- _Work required_
Look through the entries below and return all lines including the word "AppFailed".

Saved entries
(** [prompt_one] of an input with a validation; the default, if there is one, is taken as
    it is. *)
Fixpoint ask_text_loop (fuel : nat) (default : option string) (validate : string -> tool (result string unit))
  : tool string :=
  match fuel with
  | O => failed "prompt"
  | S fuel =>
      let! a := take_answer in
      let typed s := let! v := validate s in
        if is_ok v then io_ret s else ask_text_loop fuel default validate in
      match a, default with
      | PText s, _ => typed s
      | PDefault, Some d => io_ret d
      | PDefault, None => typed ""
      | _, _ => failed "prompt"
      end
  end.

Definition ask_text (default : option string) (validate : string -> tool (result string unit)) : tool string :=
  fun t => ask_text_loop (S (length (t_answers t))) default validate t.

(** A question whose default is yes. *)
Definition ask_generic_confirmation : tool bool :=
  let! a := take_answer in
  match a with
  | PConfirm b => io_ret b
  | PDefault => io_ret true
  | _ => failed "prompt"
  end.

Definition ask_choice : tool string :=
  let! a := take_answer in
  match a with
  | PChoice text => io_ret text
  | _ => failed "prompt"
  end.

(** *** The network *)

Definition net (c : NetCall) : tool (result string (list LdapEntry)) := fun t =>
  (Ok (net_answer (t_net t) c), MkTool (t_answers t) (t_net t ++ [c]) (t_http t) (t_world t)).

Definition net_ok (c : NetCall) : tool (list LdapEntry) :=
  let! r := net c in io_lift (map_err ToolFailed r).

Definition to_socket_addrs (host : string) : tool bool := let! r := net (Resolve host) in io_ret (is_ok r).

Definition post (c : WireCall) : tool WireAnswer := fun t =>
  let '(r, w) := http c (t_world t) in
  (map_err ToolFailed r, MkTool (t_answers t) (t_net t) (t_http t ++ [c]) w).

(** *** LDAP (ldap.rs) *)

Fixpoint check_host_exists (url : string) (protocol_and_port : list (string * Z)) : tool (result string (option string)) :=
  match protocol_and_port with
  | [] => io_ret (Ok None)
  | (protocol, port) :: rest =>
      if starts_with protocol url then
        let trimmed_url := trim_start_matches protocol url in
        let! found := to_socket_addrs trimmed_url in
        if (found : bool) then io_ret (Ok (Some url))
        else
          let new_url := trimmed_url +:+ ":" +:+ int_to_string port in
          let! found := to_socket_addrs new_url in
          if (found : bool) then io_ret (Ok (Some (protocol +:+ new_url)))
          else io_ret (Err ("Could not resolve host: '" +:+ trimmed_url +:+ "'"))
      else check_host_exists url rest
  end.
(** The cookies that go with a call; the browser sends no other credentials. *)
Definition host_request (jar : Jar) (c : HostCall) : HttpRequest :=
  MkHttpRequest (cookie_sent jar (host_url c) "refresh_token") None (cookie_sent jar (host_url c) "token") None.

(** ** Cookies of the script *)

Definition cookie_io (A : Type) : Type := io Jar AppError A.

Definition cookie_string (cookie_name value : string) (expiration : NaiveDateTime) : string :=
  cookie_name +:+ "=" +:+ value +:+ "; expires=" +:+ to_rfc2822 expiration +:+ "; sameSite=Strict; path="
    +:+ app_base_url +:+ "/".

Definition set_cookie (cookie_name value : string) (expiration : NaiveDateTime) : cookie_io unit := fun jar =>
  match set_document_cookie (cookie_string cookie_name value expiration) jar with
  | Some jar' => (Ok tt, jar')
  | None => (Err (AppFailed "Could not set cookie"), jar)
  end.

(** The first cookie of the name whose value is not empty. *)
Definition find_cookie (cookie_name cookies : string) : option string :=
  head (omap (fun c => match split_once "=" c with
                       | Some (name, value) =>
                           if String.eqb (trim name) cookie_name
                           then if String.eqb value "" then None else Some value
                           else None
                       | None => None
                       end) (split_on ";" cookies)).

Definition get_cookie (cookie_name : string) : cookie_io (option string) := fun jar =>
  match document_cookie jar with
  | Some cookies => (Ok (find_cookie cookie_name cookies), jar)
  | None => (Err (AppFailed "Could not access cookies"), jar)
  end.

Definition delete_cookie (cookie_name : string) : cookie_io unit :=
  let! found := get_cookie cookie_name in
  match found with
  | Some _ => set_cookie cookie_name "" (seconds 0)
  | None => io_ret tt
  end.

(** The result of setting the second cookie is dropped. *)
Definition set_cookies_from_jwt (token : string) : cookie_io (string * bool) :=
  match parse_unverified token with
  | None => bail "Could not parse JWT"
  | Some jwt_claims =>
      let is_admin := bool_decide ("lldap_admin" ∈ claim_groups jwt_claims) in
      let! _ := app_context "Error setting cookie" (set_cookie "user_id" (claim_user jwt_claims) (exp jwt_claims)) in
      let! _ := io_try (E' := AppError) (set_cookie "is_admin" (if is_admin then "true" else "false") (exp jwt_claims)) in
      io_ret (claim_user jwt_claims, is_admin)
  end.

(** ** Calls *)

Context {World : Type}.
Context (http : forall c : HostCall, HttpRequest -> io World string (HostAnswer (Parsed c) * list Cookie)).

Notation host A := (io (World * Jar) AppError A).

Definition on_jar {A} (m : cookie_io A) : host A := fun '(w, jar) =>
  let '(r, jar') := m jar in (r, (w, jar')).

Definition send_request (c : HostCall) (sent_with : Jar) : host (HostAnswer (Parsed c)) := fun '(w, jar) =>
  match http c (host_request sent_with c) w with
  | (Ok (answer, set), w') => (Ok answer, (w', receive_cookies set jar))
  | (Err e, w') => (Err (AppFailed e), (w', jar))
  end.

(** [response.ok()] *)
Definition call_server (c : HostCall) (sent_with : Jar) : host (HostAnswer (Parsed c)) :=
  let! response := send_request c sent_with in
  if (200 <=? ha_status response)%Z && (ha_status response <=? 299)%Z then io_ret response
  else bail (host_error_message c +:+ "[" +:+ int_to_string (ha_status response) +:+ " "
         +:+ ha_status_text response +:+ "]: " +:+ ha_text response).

- _Expected output_
  | None => (Err (AppFailed "Could not set cookie"), jar)
  | None => (Err (AppFailed "Could not access cookies"), jar)
  | (Err e, w') => (Err (AppFailed e), (w', jar))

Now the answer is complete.